__Provided records__
---

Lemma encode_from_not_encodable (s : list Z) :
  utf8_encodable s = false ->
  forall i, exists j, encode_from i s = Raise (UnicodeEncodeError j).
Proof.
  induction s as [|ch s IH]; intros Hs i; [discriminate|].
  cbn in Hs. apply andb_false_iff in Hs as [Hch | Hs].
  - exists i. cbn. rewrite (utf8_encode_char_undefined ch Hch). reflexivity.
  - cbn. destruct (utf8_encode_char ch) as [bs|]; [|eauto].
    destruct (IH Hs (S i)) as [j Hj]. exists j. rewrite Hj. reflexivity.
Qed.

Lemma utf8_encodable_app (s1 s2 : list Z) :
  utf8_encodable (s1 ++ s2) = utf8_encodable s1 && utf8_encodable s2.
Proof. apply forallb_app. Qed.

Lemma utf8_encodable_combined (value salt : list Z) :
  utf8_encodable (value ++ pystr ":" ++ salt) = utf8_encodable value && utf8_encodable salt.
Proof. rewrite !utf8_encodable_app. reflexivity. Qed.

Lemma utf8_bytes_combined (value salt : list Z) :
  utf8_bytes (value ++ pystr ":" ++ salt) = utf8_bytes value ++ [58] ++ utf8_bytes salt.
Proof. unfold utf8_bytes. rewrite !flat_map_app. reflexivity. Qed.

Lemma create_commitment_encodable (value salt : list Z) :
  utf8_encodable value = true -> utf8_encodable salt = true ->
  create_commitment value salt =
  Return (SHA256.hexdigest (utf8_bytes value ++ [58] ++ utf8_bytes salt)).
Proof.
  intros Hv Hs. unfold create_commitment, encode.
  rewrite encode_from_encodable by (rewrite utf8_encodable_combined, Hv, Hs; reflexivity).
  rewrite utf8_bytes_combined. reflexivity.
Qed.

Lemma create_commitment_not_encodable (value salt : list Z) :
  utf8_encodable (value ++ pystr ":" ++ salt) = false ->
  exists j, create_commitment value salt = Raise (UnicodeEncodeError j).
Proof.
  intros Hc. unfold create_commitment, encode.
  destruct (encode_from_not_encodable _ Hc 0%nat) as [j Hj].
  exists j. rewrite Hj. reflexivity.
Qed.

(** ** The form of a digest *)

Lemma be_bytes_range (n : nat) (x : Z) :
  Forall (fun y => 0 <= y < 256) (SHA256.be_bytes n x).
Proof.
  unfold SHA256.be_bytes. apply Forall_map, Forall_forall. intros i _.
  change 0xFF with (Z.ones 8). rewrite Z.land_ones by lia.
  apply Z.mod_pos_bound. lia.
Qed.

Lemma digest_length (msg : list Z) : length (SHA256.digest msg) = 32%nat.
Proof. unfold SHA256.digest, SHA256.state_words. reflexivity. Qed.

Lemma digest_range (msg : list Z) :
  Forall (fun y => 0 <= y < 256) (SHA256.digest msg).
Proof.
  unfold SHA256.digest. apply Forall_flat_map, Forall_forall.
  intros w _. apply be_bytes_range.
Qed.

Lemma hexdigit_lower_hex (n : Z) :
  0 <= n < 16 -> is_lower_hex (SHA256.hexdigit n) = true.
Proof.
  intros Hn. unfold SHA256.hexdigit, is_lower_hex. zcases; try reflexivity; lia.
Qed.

---

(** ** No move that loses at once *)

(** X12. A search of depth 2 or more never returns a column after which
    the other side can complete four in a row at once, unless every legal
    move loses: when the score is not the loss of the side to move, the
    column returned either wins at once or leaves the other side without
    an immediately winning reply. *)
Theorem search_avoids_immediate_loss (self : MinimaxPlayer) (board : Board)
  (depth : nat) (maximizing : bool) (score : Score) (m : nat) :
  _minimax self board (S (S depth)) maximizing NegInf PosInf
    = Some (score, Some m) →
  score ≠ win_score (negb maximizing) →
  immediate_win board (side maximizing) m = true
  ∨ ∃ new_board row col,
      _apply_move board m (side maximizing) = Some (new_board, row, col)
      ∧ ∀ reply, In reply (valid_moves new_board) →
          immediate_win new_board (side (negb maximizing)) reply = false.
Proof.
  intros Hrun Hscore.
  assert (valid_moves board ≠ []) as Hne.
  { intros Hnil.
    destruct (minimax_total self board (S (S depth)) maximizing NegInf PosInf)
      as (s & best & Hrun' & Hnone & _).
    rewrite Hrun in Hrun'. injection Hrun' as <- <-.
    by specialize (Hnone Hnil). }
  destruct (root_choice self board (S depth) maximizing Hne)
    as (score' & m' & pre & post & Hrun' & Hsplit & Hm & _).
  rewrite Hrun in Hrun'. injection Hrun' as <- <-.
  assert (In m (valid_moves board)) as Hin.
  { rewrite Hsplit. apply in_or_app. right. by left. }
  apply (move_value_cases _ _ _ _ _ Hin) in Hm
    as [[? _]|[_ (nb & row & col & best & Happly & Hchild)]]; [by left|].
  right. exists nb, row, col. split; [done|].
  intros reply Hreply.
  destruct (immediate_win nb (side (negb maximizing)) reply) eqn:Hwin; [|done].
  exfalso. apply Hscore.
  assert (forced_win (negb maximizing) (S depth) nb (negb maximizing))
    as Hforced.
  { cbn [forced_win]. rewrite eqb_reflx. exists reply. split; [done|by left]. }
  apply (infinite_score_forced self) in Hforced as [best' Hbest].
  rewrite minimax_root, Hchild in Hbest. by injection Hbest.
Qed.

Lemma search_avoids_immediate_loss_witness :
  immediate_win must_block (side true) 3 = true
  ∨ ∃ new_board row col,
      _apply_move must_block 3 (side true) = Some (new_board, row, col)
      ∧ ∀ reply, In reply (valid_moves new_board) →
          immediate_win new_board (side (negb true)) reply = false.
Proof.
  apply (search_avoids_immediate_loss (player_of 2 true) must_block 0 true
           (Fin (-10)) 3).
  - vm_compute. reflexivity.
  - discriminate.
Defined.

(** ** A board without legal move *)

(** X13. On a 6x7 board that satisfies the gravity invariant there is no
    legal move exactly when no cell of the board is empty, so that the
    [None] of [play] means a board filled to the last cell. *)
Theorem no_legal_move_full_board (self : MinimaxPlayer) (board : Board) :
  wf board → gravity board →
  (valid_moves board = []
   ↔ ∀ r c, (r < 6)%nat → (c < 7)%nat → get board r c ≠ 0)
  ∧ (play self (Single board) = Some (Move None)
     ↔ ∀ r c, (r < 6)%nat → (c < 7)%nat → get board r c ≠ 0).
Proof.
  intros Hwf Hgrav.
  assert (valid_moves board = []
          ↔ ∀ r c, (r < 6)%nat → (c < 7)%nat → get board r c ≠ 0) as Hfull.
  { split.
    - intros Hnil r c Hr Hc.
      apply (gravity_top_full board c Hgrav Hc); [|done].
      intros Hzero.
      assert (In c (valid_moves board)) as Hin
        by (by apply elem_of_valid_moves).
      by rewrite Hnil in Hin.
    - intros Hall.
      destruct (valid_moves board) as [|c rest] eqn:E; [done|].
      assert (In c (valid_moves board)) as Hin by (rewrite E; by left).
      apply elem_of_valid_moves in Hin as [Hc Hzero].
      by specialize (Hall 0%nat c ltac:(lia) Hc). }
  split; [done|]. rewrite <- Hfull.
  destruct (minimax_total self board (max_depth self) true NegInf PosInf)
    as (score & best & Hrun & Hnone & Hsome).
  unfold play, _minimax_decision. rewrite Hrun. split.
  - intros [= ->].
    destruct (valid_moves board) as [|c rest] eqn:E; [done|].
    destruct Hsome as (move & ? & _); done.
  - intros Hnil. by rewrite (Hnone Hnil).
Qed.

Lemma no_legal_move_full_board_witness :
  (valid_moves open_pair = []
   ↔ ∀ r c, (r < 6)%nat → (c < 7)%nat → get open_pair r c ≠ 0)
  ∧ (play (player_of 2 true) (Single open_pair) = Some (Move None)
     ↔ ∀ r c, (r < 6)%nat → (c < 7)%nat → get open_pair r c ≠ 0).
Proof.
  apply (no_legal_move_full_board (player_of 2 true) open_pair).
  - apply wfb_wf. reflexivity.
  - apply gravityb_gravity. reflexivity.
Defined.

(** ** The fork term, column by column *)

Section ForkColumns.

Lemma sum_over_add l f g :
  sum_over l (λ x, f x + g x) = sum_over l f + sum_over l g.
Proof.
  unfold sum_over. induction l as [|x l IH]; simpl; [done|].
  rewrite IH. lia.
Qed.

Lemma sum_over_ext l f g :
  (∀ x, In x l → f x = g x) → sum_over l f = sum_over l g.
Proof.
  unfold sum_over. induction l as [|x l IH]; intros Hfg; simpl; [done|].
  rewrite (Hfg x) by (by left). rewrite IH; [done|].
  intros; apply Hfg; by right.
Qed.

---

__What the task requires__
Could you set down, exactly as written, the lines above between the one holding "Proof. unfold utf8_bytes." and the one holding "unfold SHA256.be_bytes. apply", inclusive, and nothing more?

__Task solution__
Proof. unfold utf8_bytes. rewrite !flat_map_app. reflexivity. Qed.

Lemma create_commitment_encodable (value salt : list Z) :
  utf8_encodable value = true -> utf8_encodable salt = true ->
  create_commitment value salt =
  Return (SHA256.hexdigest (utf8_bytes value ++ [58] ++ utf8_bytes salt)).
Proof.
  intros Hv Hs. unfold create_commitment, encode.
  rewrite encode_from_encodable by (rewrite utf8_encodable_combined, Hv, Hs; reflexivity).
  rewrite utf8_bytes_combined. reflexivity.
Qed.

Lemma create_commitment_not_encodable (value salt : list Z) :
  utf8_encodable (value ++ pystr ":" ++ salt) = false ->
  exists j, create_commitment value salt = Raise (UnicodeEncodeError j).
Proof.
  intros Hc. unfold create_commitment, encode.
  destruct (encode_from_not_encodable _ Hc 0%nat) as [j Hj].
  exists j. rewrite Hj. reflexivity.
Qed.

(** ** The form of a digest *)

Lemma be_bytes_range (n : nat) (x : Z) :
  Forall (fun y => 0 <= y < 256) (SHA256.be_bytes n x).
Proof.
  unfold SHA256.be_bytes. apply Forall_map, Forall_forall. intros i _.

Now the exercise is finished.